### Assignment
In the entries that follow, the first line to write out is the one containing "split; [|auto]. destruct", and the last is the one containing "Definition has (p". Reproduce that stretch exactly, with nothing before or after it.

### Study material
-=-=-
(* ===== verification/TREMem.v ===== *)
(** * The memory side of a TRE keeps the invariant

    Issuing, completing and retrying accesses, decoding the entries of the
    trace, and the whole of [tick]. *)

From S2P Require Import Prelude Hoare EventSched Packet IntMath Clocked Strtol TRE TREInv TREPrims.

(** ** The list of accesses in flight *)

Lemma in_flight_elem a l : in_flight a l = true <-> exists b, (a, b) ∈ l.
Proof.
  unfold in_flight. rewrite existsb_exists. split.
  - intros ([x b] & Hin & Hx%Z.eqb_eq). simpl in Hx. subst x. exists b. by apply list_elem_of_In.
  - intros [b Hin]. exists (a, b). split; [by apply list_elem_of_In|apply Z.eqb_refl].
Qed.

Lemma erase_first_sub a l x : x ∈ erase_first a l -> x ∈ l.
Proof.
  induction l as [|y l IH]; simpl; [done|]. case_match; [by right|].
  intros [->|Hin]%elem_of_cons; [by left|right; auto].
Qed.

Lemma erase_first_length a l : in_flight a l = true -> S (length (erase_first a l)) = length l.
Proof.
  induction l as [|y l IH]; simpl; [done|]. destruct (y.1 =? a); simpl; [done|].
  intros Hin. by rewrite IH.
Qed.

Lemma blking_last_erase a l : blking_last l -> blking_last (erase_first a l).
Proof.
  induction l as [|y l IH]; simpl; [done|]. intros [Hy Hl]. case_match; [done|]. simpl.
  split; [|auto]. destruct Hy as [->|?]; [by left|by right].
Qed.

Lemma blking_last_app l x : Forall (fun y => y.2 = false) l -> blking_last (l ++ [x]).
Proof.
  induction 1 as [|y l Hy _ IH]; simpl; [by split; [left|]|]. split; [by right|done].
Qed.

(** The sentinel tells the absence of a blocking access when no address equals it. *)
Lemma blking_addr_none l :
  Forall (fun x => x.1 <> INVALID_PADDR) l -> blking_addr l = INVALID_PADDR ->
  Forall (fun y => y.2 = false) l.
Proof.
  induction 1 as [|[a b] l Ha _ IH]; simpl; [constructor|]. destruct b; [done|].
  intros Hl. constructor; auto.
Qed.

Lemma blking_addr_some l a :
  blking_last l -> Forall (fun x => x.1 <> INVALID_PADDR) l ->
  (a, true) ∈ l -> blking_addr l = a.
Proof.
  induction l as [|[x b] l IH]; simpl; intros Hb Hv Hin; [by apply not_elem_of_nil in Hin|].
  destruct Hb as [Hx Hl]. apply Forall_cons in Hv as [Hv0 Hv].
  apply elem_of_cons in Hin as [[= -> <-]|Hin]; [done|].
  destruct b; [|auto]. destruct Hx as [->|?]; [by apply not_elem_of_nil in Hin|done].
Qed.

(** Removing a completed access. *)
Lemma tre_ok_erase win s pl p t a :
  tre_ok win s pl p t -> in_flight a (outstandingAddrs t) = true ->
  tre_ok win s pl p (set_out (erase_first a (outstandingAddrs t)) t)
  /\ Z.of_nat (length (erase_first a (outstandingAddrs t))) < p_max_outstanding (t_params t).
Proof.
  intros [H1 H2 H3 [H4 H4'] H5 H6 H7 H8 H9 H10 H11 H12 H13 H14] Ha.
  pose proof (erase_first_length _ _ Ha) as Hlen.
  split; [|lia]. split; simpl; try done.
  - split; [|done]. rewrite Forall_forall in *. intros x Hx. by eapply H4, erase_first_sub.
  - intros Hw Hat. by rewrite (H9 Hw Hat) in Ha.
  - lia.
  - intros Hb Hon. specialize (H11 Hb Hon). lia.
  - by apply blking_last_erase.
  - intros Hb x Hx. eapply H13; [done|]. by eapply erase_first_sub.
  - intros Hw Hne. apply H14; [done|]. intros He. by rewrite He in Ha.
Qed.

(** ** Completion *)

(** The accesses in flight, the blocked flag and the parameters of [p] in [w]. *)
Definition has (p : nat) (out : list (Z * bool)) (blk : bool) (pr : TREParams) (w : World) : Prop :=
  exists t, w_tres w !! p = Some t /\ outstandingAddrs t = out /\ blocked t = blk /\ t_params t = pr.
(** C1: which failures a step of the TREs can end in, one by one, whatever the
    traces and the memory system's answers are. It is one of: an assertion that a
    response answers an access in flight, is four bytes long and is a read or a
    write, that a retry was asked for, that the idle count stays within the number
    of TREs, that a mutex, barrier or wake argument is not zero, that a STALL's
    dependency list opens with a parenthesis, or that no dependency is recorded when
    a blocking access is found (this one fails on well-formed traces, see
    stall_after_blocking_load_asserts); a fatal report of an unsolicited response, a
    mutex or barrier initialised twice, locked twice or unlocked by another, a WAKE
    of a TRE about to tick, a missing parenthesis or an unknown word; a panic of an
    error response, a watchdog or more than 100 accesses in flight; a word that is
    not a number or out of range, a mutex that does not exist, or an exit for a
    missing queue; an index beyond allTREs or the front of an empty word. In
    particular no step schedules an event that is already scheduled or lies in the
    past, reschedules or deschedules one that is not scheduled, ticks while a packet
    waits for a retry, hands a STALL to the port, blocks a STALL without a
    dependency, follows a dangling pointer, indexes a waiting list out of range or
    fails to finish reading a dependency list. The conditions: distinct TREs with
    clock parameters small enough that 64-bit ticks do not wrap before 2^62, a
    simulation below that tick, no trace word that reads as -1 in base 16 (the
    sentinel INVALID_PADDR; sentinel_load_does_not_block shows why), events fired in
    the order of their ticks, and every WAKE naming another TRE that is about to
    tick or sleeps without waiting for anything (the code checks only that its tick
    is not scheduled; wake_at_barrier_arrives_twice shows why). *)
Theorem tre_step_benign c now ns w i e :
  wf_config c -> 0 <= now < 2 ^ 62 -> w_reachable c now ns w -> wf_winput w i ->
  w_step i w = Err e -> benign e = true.
Proof.
  intros Hc Hn Hr Hi Hs. pose proof (w_reachable_inv _ _ _ _ Hc Hn Hr) as Hset.
  exact (wp_err _ _ _ _ _ (w_step_ok w i Hset Hi) Hs).
Qed.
-=-=-
### Exercise answer
  split; [|auto]. destruct Hy as [->|?]; [by left|by right].
Qed.

Lemma blking_last_app l x : Forall (fun y => y.2 = false) l -> blking_last (l ++ [x]).
Proof.
  induction 1 as [|y l Hy _ IH]; simpl; [by split; [left|]|]. split; [by right|done].
Qed.

(** The sentinel tells the absence of a blocking access when no address equals it. *)
Lemma blking_addr_none l :
  Forall (fun x => x.1 <> INVALID_PADDR) l -> blking_addr l = INVALID_PADDR ->
  Forall (fun y => y.2 = false) l.
Proof.
  induction 1 as [|[a b] l Ha _ IH]; simpl; [constructor|]. destruct b; [done|].
  intros Hl. constructor; auto.
Qed.

Lemma blking_addr_some l a :
  blking_last l -> Forall (fun x => x.1 <> INVALID_PADDR) l ->
  (a, true) ∈ l -> blking_addr l = a.
Proof.
  induction l as [|[x b] l IH]; simpl; intros Hb Hv Hin; [by apply not_elem_of_nil in Hin|].
  destruct Hb as [Hx Hl]. apply Forall_cons in Hv as [Hv0 Hv].
  apply elem_of_cons in Hin as [[= -> <-]|Hin]; [done|].
  destruct b; [|auto]. destruct Hx as [->|?]; [by apply not_elem_of_nil in Hin|done].
Qed.

(** Removing a completed access. *)
Lemma tre_ok_erase win s pl p t a :
  tre_ok win s pl p t -> in_flight a (outstandingAddrs t) = true ->
  tre_ok win s pl p (set_out (erase_first a (outstandingAddrs t)) t)
  /\ Z.of_nat (length (erase_first a (outstandingAddrs t))) < p_max_outstanding (t_params t).
Proof.
  intros [H1 H2 H3 [H4 H4'] H5 H6 H7 H8 H9 H10 H11 H12 H13 H14] Ha.
  pose proof (erase_first_length _ _ Ha) as Hlen.
  split; [|lia]. split; simpl; try done.
  - split; [|done]. rewrite Forall_forall in *. intros x Hx. by eapply H4, erase_first_sub.
  - intros Hw Hat. by rewrite (H9 Hw Hat) in Ha.
  - lia.
  - intros Hb Hon. specialize (H11 Hb Hon). lia.
  - by apply blking_last_erase.
  - intros Hb x Hx. eapply H13; [done|]. by eapply erase_first_sub.
  - intros Hw Hne. apply H14; [done|]. intros He. by rewrite He in Ha.
Qed.

(** ** Completion *)

(** The accesses in flight, the blocked flag and the parameters of [p] in [w]. *)
Definition has (p : nat) (out : list (Z * bool)) (blk : bool) (pr : TREParams) (w : World) : Prop :=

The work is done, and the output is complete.